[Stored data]
(* ===== verification/Prelude.v ===== *)
(** * Verification of keysharp-desktop

    keysharp-desktop lets automation clients see and control the windows, the
    keyboard state, the clipboard and the screen of a desktop session through one
    local service that asks the user for consent.  This development models the C
    sources of the service under src/ (with the public header
    include/keysharp_desktop/client.h) and proves what makes them correct.

    ** The program

    - The client library (src/client.c) speaks a framed protocol over a UNIX
      socket: an RPC connection for requests, a lease connection for the
      permissions of an application and the events it subscribed to.
    - The authority (src/authorityd.c) admits connections to a worker pool,
      binds each to a lease, checks every request against the permission store
      and the granted scopes, and routes it to the session's desktop: to the
      KWin script over a relay, to a display worker, to a compositor's provider
      or to a capture worker.
    - The session daemon (src/session_backend.c, src/kwin_bus.c) registers the
      session with the authority, and keeps the queue of jobs the KWin script
      polls for and reports on (src/kwin_jobs.c, src/kwin_envelope.c).
    - Display and capture workers (src/capture_worker.c, src/x11, src/wayland)
      are processes of the user's session that the authority starts with a
      bootstrap message, and that call the libraries of the display.

    ** Modelling conventions

    A C function is a Coq function of its inputs that returns its outputs and the
    state it changes: an [option] for a [bool] with an output argument, a [bufop]
    for an append to a buffer, a pair for state passing.  Sizes are [Z] values
    with the wrap-around of their width ([u16], [u32], [u64], [i32]) where it can
    happen.  A C string is its bytes without the terminator.  Pointers appear
    where sharing matters: relays live in a heap, descriptors are numbers whose
    closing is recorded.  What the kernel, the permission library, the display
    libraries and the compositors answer is an argument: a script of system call
    outcomes, a type class with the library's documented laws, or a function.
    Threads interleave at the granularity of the sections under a mutex.
    Memory that runs out is an [Allocator]; a theorem that assumes it does not says
    so, with [AllocTotal].

    ** The files

    Foundations:
    - [Prelude]: bytes, machine integers, notations, tactics and list lemmas.
    - [Protocol]: the constants of src/protocol.h and client.h.
    - [Codec], [Buffer]: integers, cursors and the growing buffer
      (src/protocol_io.c); [reads_*] and [writes] are the contracts every reader
      and every append satisfies.
    - [Utf8]: ksd_utf8_valid (src/protocol_io.c).
    - [Transport]: the deadline loops of src/transport.c over outcome scripts.
    - [Frame]: headers and frames; [Assembly]: chunked requests
      (src/protocol_io.c, and the cutting of src/client.c).
    - [Operations]: src/operation_scope.c, src/kwin_lanes.c and the masks of
      src/backend.c; [Result]: src/operation_result.c.

    Session and desktop side:
    - [KwinEnvelope] (src/kwin_envelope.c, src/kwin_peer.c) and [KwinJobs]
      (src/kwin_jobs.c).
    - [Environ]: src/session_environ.c, the session facts of src/backend.c,
      src/provider_executable.h.
    - [Json], [StateWire]: src/state_wire.c.

    The authority (src/authorityd.c unless said otherwise):
    - [Budgets]: src/worker_pool.c and the counters of captures, assemblies and
      KWin calls.
    - [Lease], [WindowState], [Response]: the lease, the windows its client
      knows, and the answers.
    - [Authorize], [Permissions], [Subscribe]: permissions, their administration
      and the sources of events.
    - [Relay], [RelaySystem], [RelayChannel]: src/kwin_relay.c as locked
      sections, as a system of threads, and as the channel it implements.
    - [Registry], [Observe], [Dispatch]: registered backends and display workers,
      the acknowledgement of window operations, and execute_operation.
    - [Session]: handle_public_connection, the composition of the above.

    The client (src/client.c): [Client], the connection; [ClientLife], a connection
    over every sequence of calls; [ClientCalls], every call and its result.

    Processes and how they find each other:
    - [Install]: src/install_mode.c, the socket the authority makes or inherits
      (src/authorityd.c), and the one a session daemon trusts
      (src/session_backend.c), over a file system that maps paths to statuses.
    - [SessionDaemon]: ksd_daemon_main (src/session_backend.c) and the authority's
      side of its registration, handle_backend_connection (src/authorityd.c).
    - [DisplayCalls]: the requests of src/x11/x11_worker.c and
      src/wayland/wl_worker.c and the library calls they become, and the display
      of a session (src/x11/x11_display.c).
    - [Capture]: src/local_capture.c; [CaptureWorker], the authority's side of
      src/capture_worker.c, and [WorkerServe], the worker's.
    - [KwinTranslate], [KwinBus], [KwinService]: src/kwin_bus.c, the daemon's
      service between the relay and the KWin script: the translation of requests
      and answers, the callbacks of its main loop as functions on a bus, and what
      the whole promises.
    - [Provider], [ProviderConnections], [ProviderEvents]: src/provider.c, the
      calls of the shells' extensions and their replies, the shared connections
      as a system of callers, and the signals a watch passes on.

    The Wayland worker (src/wayland):
    - [HyprJson], [HyprText], [Hypr]: src/wayland/wl_hypr.c, the readers of
      Hyprland's JSON, what a document says as their specification, and the
      requests, dispatchers, opacities and events of its sockets.
    - [Outputs]: wl_outputs.c, wl_displays.c and the absolute pointer of
      wl_pointer.c.
    - [Toplevels]: the windows compositors announce (wl_windows.c,
      wl_cosmic_windows.c) and their handles (wl_connect.c).
    - [HyprWindows], [WlWindows]: wl_hypr_windows.c, and the views of windows with
      their listing, queries and actions (wl_windows.c, wl_wlr_windows.c,
      wl_cosmic_windows.c).

    ** What the theorems show

    - Wire formats: encoders and decoders are inverse and the decoders accept the
      wire form only (frames, assemblies, responses, state events, window
      records, KWin envelopes, UTF-8, JSON strings and numbers), whatever way the
      stream is cut into reads.
    - Permissions: an operation runs only for a lease that holds its scope before
      it starts and when its answer is given; scopes are granted by the store or
      by the user's consent only; an authorization that a revocation crossed
      grants nothing.
    - State: the windows a lease keeps are the ones its client deduces from the
      events it was sent; the budget tables represent exactly the holders; the
      queue of KWin jobs keeps its invariant and its lifecycle.
    - Concurrency: the relay refines a map from calls to answers under every
      interleaving, no waiting thread is left without one that wakes it, and the
      relay is freed with its last user; registrations hold their references.
    - Resources: memory, descriptors and budget units taken for a connection or
      an operation are given back on every path.
    - Composition: a connection serves requests one at a time and in order, each
      answered once; what a client sends is the call the service decodes, and the
      answer the client parses is the one the service built; what a client asks of
      a display reaches the library call of the same name.
    - Shells: what a client asks of a shell is the extension's method of the same
      name, whose reply the client reads; a call is made only over a connection
      whose other end is the registered shell, the connections are counted under
      every interleaving and every caller comes to its end; a watch passes on a
      whole snapshot and then every signal in order.
    - The KWin script: a request becomes the words of a job and a report its answer,
      nothing being lost between the two languages; every call of the script and
      every request of the authority is answered once, the table of requests is the
      live jobs of the queue, and no job waits beside a parked poll.
    - Wayland: the readers of Hyprland's JSON find the windows a document describes
      and end on any other; handles name one window at most under every event, what
      is listed is what is acted on, and an action concerns one window; a window is
      restored to its workspace and placed where it was asked to be; opacities
      survive their text; a process is signalled only while it owns the window.
    - Processes: a daemon and the authority agree on what was registered, and a
      registration ends with its connection; a worker serves only as the user it
      was started for; what it answers is what the authority receives; a capture is
      the image the compositor wrote, and descriptors and children are accounted
      for on every path.

    ** Fuel and bounds

    Loops that are not structural carry fuel and have a theorem that the fuel they
    are started with is enough: the length of the input for the parsers (every
    turn consumes a byte), the number of slots for the scans of tables, the length
    of the outcome script for the loops over system calls.  [None] of a script
    loop is a script that ends while the loop would still block; the theorems say
    when a script is long enough.  Tables and limits have their sizes from the
    source ([Protocol]); witnesses evaluate at these sizes or at small inputs.

    ** Not modelled

    - GLib's connections, main loop, timers and values, which src/provider.c and
      src/kwin_bus.c use: they are arguments, or events of the model; and the
      tests compiled into src/kwin_bus.c.
    - The calls of the X and Wayland libraries, the sources of events that run
      inside them, and generated protocol code: the workers take them as arguments,
      or as the events they deliver.  Of src/wayland, connecting and binding,
      capture, the clipboard, the keyboard, the relative pointer and the watches.
    - src/cli.c, src/main.c and src/enable_extension.c: argument handling, printing
      and file copying.
    - The exposure of KWin's executable to a capture worker, and the check of its
      inherited descriptors (src/capture_worker.c); in the client, connecting the
      socket and the init, clear and name functions (src/client.c). *)
From Stdlib Require Import ZArith Lia.
From Stdlib Require Import Strings.Byte Strings.String.
From stdpp Require Import base list option numbers tactics.
Local Open Scope Z_scope.
Lemma utf8_tail_spec n value data r rest :
  0 <= value < 64 -> (n <= 3)%nat ->
  utf8_tail n value data = Some (r, rest) <->
  exists bs, length bs = n /\ continuations bs /\ data = bs ++ rest /\ r = tail_value value bs.
Proof.
  intros Hv Hn. assert (H : 0 <= value < 2 ^ (24 - 6 * Z.of_nat n)).
  { assert (2 ^ 6 <= 2 ^ (24 - 6 * Z.of_nat n)) by (apply Z.pow_le_mono_r; lia). lia. }
  clear Hv. revert value data H. induction n as [|n IH]; intros value data Hv; cbn [utf8_tail].
  - split.
    + intros [= <- <-]. exists []. repeat split. constructor.
    + intros ([|] & ? & ? & ? & ?); by simplify_eq/=.
  - destruct data as [|b data].
    { split; [done|]. by intros ([|] & ? & ? & ? & ?). }
    destruct (continuation_bits b) as [-> _].
    destruct (decide (0x80 <= b2z b < 0xc0)) as [Hb|Hb].
    + replace ((0x80 <=? b2z b) && (b2z b <? 0xc0)) with true by lia. cbn [negb].
      assert (Hp : 2 ^ (24 - 6 * Z.of_nat n) = 64 * 2 ^ (24 - 6 * Z.of_nat (S n))).
      { change 64 with (2 ^ 6). rewrite <- Z.pow_add_r by lia. f_equal. lia. }
      assert (2 ^ (24 - 6 * Z.of_nat (S n)) <= 2 ^ 24) by (apply Z.pow_le_mono_r; lia).
      rewrite shift_in_continuation by lia. rewrite IH; [|lia|lia].
      split.
      * intros (bs & ? & ? & -> & ->). exists (b :: bs). cbn. repeat split; auto. by constructor.
      * intros ([|b' bs] & ? & Hc & ? & ->); simplify_eq/=. inversion Hc; subst. exists bs. auto.
    + replace ((0x80 <=? b2z b) && (b2z b <? 0xc0)) with false by lia. cbn [negb].
      split; [done|]. intros ([|b' bs] & ? & Hc & ? & ->); simplify_eq/=. by inversion Hc.
Qed.

Lemma lead_bits b :
  utf8_lead (b2z b) =
  if (0xc2 <=? b2z b) && (b2z b <=? 0xdf) then Some (b2z b - 0xc0, 1%nat, 0x80)
  else if (0xe0 <=? b2z b) && (b2z b <=? 0xef) then Some (b2z b - 0xe0, 2%nat, 0x800)
  else if (0xf0 <=? b2z b) && (b2z b <=? 0xf4) then Some (b2z b - 0xf0, 3%nat, 0x10000)
  else None.
Proof.
  apply (bool_decide_eq_true_1 _). revert b. apply byte_forall. vm_compute. reflexivity.
Qed.

Lemma lor_tag tag n y t : 0 <= n -> t = Z.shiftl tag n -> 0 <= y < 2 ^ n -> Z.lor t y = t + y.
Proof.
  intros Hn -> Hy. rewrite Z.lor_comm, lor_shiftl_add by done.
  rewrite Z.shiftl_mul_pow2 by done. lia.
Qed.

Lemma encode_code_point_arith code :
  0 <= code <= 0x10ffff ->
  encode_code_point code =
  if code <? 0x80 then [z2b code]
  else if code <? 0x800 then [z2b (0xc0 + code / 64); z2b (0x80 + code mod 64)]
  else if code <? 0x10000 then
    [z2b (0xe0 + code / 4096); z2b (0x80 + code / 64 mod 64); z2b (0x80 + code mod 64)]
  else [z2b (0xf0 + code / 262144); z2b (0x80 + code / 4096 mod 64);
        z2b (0x80 + code / 64 mod 64); z2b (0x80 + code mod 64)].
Proof.
  intros Hc. unfold encode_code_point. change 63 with (2 ^ 6 - 1).
  rewrite <- !mod_pow2_land, !Z.shiftr_div_pow2 by lia. change (2 ^ 6) with 64.
  change (2 ^ 12) with 4096. change (2 ^ 18) with 262144.
  assert (Ht : forall x, Z.lor 0x80 (x mod 64) = 0x80 + x mod 64)
    by (intros; apply (lor_tag 2 6); first [done | lia]).
  rewrite !Ht. case_ifs; breflect; [done|..]; repeat f_equal.
  - apply (lor_tag 3 6); first [done | lia].
  - apply (lor_tag 14 4); first [done | lia].
  - apply (lor_tag 30 3); first [done | lia].
Qed.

**Problem requirements**: Transcribe the lines above between the line holding "every request of" and the line holding "turn consumes a", inclusive, exactly as they stand and with nothing added.

**Result of the exercise**:
      every request of the authority is answered once, the table of requests is the
      live jobs of the queue, and no job waits beside a parked poll.
    - Wayland: the readers of Hyprland's JSON find the windows a document describes
      and end on any other; handles name one window at most under every event, what
      is listed is what is acted on, and an action concerns one window; a window is
      restored to its workspace and placed where it was asked to be; opacities
      survive their text; a process is signalled only while it owns the window.
    - Processes: a daemon and the authority agree on what was registered, and a
      registration ends with its connection; a worker serves only as the user it
      was started for; what it answers is what the authority receives; a capture is
      the image the compositor wrote, and descriptors and children are accounted
      for on every path.

    ** Fuel and bounds

    Loops that are not structural carry fuel and have a theorem that the fuel they
    are started with is enough: the length of the input for the parsers (every
    turn consumes a byte), the number of slots for the scans of tables, the length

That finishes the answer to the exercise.